• Instructions for the task
Find the line in the entries below that contains "finished_with (plan : PlanResult)". Repeat it exactly, and every line after it through the line that contains "Definition apply_body (cfg".

---

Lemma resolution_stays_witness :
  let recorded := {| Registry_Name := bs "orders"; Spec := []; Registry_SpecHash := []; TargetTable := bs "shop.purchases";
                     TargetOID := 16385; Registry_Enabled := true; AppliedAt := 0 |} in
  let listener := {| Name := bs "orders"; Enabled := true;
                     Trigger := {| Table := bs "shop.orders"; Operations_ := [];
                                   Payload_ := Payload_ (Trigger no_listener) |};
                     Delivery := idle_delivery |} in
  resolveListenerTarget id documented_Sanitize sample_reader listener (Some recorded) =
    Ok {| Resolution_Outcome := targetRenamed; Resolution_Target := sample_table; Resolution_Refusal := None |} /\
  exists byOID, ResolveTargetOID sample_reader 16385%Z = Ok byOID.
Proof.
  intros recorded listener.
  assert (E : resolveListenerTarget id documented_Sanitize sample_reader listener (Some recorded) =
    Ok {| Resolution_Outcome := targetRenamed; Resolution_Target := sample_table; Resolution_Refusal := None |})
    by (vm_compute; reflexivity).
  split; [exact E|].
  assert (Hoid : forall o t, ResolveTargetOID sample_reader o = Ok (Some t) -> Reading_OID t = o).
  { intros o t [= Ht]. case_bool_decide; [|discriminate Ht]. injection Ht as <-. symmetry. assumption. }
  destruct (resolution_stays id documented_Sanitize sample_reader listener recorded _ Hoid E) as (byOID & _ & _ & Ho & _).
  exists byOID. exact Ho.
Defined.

---

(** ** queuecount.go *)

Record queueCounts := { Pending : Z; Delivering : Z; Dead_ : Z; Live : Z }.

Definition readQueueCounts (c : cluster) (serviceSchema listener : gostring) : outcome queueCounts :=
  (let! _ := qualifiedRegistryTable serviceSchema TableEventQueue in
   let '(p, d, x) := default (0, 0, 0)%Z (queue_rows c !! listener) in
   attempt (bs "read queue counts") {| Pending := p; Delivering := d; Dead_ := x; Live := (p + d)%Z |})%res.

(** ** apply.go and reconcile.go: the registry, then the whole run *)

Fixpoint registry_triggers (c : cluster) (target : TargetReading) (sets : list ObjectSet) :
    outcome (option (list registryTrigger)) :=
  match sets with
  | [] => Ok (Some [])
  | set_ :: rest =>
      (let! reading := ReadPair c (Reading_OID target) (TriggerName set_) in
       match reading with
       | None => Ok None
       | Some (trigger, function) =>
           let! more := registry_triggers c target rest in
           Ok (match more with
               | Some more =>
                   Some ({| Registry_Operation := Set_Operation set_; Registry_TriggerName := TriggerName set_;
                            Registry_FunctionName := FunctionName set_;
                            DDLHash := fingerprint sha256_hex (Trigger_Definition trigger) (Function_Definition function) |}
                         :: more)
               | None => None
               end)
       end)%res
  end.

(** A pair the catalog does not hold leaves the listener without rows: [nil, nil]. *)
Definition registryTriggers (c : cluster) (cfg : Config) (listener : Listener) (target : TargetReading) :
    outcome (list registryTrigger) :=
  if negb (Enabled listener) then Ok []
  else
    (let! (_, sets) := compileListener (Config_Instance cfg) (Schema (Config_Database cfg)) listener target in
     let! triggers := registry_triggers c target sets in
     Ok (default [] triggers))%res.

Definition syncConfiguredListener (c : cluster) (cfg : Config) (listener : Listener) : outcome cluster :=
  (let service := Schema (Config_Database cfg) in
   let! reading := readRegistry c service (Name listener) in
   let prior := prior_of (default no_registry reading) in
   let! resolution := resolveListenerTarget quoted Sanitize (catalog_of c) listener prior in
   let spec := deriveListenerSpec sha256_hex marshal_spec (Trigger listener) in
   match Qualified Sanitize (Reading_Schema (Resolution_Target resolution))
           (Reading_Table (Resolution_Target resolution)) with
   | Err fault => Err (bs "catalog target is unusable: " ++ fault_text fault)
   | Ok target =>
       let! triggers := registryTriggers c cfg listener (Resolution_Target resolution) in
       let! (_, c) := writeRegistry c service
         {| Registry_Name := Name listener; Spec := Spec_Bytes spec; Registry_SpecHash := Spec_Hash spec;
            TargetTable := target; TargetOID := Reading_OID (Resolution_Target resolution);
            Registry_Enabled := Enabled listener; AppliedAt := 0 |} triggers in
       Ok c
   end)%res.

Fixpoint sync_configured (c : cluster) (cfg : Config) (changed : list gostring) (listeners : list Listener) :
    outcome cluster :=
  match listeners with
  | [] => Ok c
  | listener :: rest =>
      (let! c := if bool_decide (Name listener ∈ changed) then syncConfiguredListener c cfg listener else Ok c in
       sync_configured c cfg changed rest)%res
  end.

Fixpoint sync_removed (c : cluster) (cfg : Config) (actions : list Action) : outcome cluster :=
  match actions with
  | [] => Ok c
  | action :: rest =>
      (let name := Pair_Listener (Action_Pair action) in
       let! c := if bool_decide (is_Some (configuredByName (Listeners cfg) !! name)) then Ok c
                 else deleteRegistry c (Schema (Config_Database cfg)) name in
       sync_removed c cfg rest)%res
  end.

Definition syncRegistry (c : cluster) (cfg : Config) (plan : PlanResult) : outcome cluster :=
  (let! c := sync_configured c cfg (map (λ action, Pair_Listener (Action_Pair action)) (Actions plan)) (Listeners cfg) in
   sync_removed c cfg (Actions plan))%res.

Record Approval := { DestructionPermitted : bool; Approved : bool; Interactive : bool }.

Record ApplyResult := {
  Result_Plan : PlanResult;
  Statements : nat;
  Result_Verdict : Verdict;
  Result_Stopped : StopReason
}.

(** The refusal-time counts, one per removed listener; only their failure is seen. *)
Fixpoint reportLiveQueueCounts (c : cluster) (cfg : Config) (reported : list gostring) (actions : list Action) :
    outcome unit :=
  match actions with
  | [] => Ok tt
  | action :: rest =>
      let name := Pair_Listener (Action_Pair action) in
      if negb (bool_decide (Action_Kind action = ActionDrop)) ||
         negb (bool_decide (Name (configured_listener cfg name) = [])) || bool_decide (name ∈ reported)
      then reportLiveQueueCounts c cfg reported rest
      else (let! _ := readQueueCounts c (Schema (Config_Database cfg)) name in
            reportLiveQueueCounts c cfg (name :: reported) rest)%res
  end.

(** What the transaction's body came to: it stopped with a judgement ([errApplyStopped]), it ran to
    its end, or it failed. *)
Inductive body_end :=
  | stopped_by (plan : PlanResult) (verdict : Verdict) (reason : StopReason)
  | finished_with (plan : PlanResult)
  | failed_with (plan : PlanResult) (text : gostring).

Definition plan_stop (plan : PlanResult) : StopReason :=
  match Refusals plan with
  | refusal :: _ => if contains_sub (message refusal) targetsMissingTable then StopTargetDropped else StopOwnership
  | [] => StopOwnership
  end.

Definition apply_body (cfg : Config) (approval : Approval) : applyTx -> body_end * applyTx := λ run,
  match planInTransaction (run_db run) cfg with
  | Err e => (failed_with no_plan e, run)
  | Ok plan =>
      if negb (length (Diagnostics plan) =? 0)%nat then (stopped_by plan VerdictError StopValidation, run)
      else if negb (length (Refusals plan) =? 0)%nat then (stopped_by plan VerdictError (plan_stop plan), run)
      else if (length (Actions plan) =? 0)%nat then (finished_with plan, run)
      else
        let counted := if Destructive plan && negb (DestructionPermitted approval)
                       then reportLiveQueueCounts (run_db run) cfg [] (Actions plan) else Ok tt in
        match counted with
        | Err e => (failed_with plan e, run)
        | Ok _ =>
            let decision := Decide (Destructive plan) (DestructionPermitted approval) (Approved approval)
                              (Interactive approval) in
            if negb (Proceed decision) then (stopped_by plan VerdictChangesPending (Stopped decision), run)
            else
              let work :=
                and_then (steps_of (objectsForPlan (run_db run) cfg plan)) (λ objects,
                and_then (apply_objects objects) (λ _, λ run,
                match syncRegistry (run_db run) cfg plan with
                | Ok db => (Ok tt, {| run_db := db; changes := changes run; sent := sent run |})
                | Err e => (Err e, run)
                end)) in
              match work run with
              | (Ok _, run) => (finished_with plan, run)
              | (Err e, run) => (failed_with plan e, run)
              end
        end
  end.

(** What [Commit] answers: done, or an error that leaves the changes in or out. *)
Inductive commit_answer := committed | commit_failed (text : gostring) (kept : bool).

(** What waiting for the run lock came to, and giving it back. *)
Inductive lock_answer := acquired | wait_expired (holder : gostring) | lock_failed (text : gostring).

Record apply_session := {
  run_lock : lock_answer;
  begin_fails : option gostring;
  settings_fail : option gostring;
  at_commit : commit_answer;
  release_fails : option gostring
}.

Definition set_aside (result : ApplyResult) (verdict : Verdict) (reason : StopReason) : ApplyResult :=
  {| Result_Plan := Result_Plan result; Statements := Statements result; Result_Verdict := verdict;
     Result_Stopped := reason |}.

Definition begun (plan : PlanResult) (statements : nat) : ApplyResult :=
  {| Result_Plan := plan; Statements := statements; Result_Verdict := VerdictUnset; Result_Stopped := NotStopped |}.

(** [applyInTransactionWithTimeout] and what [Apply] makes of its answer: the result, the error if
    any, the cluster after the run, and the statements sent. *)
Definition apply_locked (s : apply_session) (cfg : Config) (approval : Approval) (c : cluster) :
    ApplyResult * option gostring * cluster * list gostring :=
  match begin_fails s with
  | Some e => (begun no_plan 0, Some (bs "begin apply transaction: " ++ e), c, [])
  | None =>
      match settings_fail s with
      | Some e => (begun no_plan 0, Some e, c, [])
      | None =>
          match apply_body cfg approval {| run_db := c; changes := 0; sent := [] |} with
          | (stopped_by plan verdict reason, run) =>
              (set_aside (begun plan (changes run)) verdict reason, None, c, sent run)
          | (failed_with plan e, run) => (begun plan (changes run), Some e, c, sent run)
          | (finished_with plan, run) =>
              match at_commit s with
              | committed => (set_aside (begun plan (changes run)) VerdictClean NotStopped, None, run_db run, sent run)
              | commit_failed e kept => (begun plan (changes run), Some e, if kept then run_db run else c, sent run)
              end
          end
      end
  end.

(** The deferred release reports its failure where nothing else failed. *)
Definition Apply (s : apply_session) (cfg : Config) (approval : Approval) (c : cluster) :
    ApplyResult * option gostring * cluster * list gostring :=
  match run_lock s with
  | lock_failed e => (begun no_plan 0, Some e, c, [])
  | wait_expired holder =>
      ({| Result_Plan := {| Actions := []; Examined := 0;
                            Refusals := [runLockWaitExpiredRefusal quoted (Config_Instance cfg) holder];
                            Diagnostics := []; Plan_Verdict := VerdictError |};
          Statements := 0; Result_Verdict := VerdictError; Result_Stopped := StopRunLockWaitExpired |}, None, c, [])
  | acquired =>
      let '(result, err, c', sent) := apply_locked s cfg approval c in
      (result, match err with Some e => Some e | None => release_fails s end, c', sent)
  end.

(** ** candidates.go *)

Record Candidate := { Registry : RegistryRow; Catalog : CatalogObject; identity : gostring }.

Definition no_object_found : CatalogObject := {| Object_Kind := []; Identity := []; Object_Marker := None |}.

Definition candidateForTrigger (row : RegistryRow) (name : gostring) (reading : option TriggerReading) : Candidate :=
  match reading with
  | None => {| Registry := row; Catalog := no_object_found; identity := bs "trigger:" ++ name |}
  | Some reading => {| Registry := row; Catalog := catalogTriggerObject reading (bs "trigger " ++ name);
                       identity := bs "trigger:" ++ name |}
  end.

---

• Result for this task
  | finished_with (plan : PlanResult)
  | failed_with (plan : PlanResult) (text : gostring).

Definition plan_stop (plan : PlanResult) : StopReason :=
  match Refusals plan with
  | refusal :: _ => if contains_sub (message refusal) targetsMissingTable then StopTargetDropped else StopOwnership
  | [] => StopOwnership
  end.

Definition apply_body (cfg : Config) (approval : Approval) : applyTx -> body_end * applyTx := λ run,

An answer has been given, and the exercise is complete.